Content starts

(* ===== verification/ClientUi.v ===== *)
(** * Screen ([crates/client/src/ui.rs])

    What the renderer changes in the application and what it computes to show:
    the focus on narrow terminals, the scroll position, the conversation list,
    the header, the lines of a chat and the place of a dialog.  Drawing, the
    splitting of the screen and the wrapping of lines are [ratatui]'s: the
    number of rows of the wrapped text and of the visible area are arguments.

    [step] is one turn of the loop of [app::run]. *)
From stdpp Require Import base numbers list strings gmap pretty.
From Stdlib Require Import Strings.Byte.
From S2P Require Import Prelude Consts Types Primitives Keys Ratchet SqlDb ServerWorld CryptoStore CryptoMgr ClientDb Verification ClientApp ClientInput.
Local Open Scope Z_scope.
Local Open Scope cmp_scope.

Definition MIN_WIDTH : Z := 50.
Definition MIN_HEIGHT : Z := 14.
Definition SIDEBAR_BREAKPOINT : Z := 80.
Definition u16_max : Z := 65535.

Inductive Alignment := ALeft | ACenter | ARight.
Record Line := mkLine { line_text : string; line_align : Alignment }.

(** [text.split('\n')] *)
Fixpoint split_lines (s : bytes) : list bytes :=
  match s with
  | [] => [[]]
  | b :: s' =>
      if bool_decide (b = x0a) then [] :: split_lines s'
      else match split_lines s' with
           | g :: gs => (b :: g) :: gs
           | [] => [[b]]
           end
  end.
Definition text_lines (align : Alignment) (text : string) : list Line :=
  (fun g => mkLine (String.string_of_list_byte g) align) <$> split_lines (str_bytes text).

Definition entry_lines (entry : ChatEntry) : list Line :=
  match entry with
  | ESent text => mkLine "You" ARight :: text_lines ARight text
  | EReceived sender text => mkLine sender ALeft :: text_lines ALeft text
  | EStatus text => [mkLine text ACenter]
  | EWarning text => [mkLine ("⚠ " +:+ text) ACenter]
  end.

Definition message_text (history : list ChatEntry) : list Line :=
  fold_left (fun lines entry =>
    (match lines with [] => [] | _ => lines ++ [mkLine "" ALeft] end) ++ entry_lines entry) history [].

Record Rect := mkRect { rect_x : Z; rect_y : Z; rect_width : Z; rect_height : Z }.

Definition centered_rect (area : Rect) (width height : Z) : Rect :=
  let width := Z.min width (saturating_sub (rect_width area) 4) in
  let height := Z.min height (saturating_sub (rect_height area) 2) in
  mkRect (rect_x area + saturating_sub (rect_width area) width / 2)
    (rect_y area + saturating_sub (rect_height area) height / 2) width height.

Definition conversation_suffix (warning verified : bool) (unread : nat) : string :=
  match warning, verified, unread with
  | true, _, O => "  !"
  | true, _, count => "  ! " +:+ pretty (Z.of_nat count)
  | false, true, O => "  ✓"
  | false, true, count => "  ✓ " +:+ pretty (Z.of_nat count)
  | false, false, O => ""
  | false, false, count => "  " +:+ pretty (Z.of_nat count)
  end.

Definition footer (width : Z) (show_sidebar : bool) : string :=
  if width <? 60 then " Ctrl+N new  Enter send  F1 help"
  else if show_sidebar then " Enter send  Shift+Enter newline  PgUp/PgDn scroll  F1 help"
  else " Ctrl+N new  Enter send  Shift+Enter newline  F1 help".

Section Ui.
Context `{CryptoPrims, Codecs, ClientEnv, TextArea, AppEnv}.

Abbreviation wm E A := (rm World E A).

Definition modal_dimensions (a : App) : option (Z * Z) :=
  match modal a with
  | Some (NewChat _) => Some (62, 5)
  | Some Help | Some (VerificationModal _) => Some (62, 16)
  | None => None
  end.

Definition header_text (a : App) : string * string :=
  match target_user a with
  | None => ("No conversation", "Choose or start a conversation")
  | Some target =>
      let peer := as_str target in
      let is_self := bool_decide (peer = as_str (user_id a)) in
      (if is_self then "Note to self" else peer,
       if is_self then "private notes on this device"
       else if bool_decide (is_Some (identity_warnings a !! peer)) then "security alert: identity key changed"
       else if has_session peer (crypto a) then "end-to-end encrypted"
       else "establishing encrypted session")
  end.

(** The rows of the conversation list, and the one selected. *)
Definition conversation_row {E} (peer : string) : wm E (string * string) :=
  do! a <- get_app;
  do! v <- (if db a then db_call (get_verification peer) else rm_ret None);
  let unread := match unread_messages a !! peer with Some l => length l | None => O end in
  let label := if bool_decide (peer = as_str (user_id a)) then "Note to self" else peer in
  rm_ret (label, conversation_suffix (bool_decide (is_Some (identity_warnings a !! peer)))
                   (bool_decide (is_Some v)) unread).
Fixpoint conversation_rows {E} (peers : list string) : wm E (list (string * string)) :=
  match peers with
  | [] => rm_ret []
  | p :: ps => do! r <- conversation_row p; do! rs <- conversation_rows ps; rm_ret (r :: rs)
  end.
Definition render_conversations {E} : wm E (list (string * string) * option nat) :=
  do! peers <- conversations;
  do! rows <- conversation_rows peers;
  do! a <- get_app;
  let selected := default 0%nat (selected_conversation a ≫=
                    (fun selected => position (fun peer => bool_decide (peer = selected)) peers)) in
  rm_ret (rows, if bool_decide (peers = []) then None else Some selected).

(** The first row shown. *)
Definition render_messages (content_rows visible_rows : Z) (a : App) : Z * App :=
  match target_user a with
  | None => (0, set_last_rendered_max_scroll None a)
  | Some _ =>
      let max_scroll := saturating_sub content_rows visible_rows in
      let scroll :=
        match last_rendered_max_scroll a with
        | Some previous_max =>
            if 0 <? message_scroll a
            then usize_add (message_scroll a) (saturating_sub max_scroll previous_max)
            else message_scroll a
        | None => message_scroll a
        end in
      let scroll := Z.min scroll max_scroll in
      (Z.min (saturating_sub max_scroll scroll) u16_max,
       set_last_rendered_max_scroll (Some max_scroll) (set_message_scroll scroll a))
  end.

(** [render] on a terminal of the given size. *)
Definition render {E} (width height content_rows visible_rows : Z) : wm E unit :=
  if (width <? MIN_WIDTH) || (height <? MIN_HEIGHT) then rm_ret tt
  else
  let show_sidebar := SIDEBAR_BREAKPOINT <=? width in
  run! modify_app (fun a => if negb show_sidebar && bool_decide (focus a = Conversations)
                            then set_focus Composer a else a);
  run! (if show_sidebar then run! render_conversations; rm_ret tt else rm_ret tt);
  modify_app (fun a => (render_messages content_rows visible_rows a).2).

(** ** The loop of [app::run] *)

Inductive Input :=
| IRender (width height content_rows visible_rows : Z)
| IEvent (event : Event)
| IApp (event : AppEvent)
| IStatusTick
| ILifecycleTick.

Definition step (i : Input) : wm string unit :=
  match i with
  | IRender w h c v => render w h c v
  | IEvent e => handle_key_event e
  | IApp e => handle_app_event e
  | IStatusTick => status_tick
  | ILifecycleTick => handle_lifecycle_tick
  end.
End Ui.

Content ends

WORK TO BE COMPLETED
Where a line above holds the string "pretty", show that line.

WRITTEN ANSWER
From stdpp Require Import base numbers list strings gmap pretty.
  | true, _, count => "  ! " +:+ pretty (Z.of_nat count)
  | false, true, count => "  ✓ " +:+ pretty (Z.of_nat count)
  | false, false, count => "  " +:+ pretty (Z.of_nat count)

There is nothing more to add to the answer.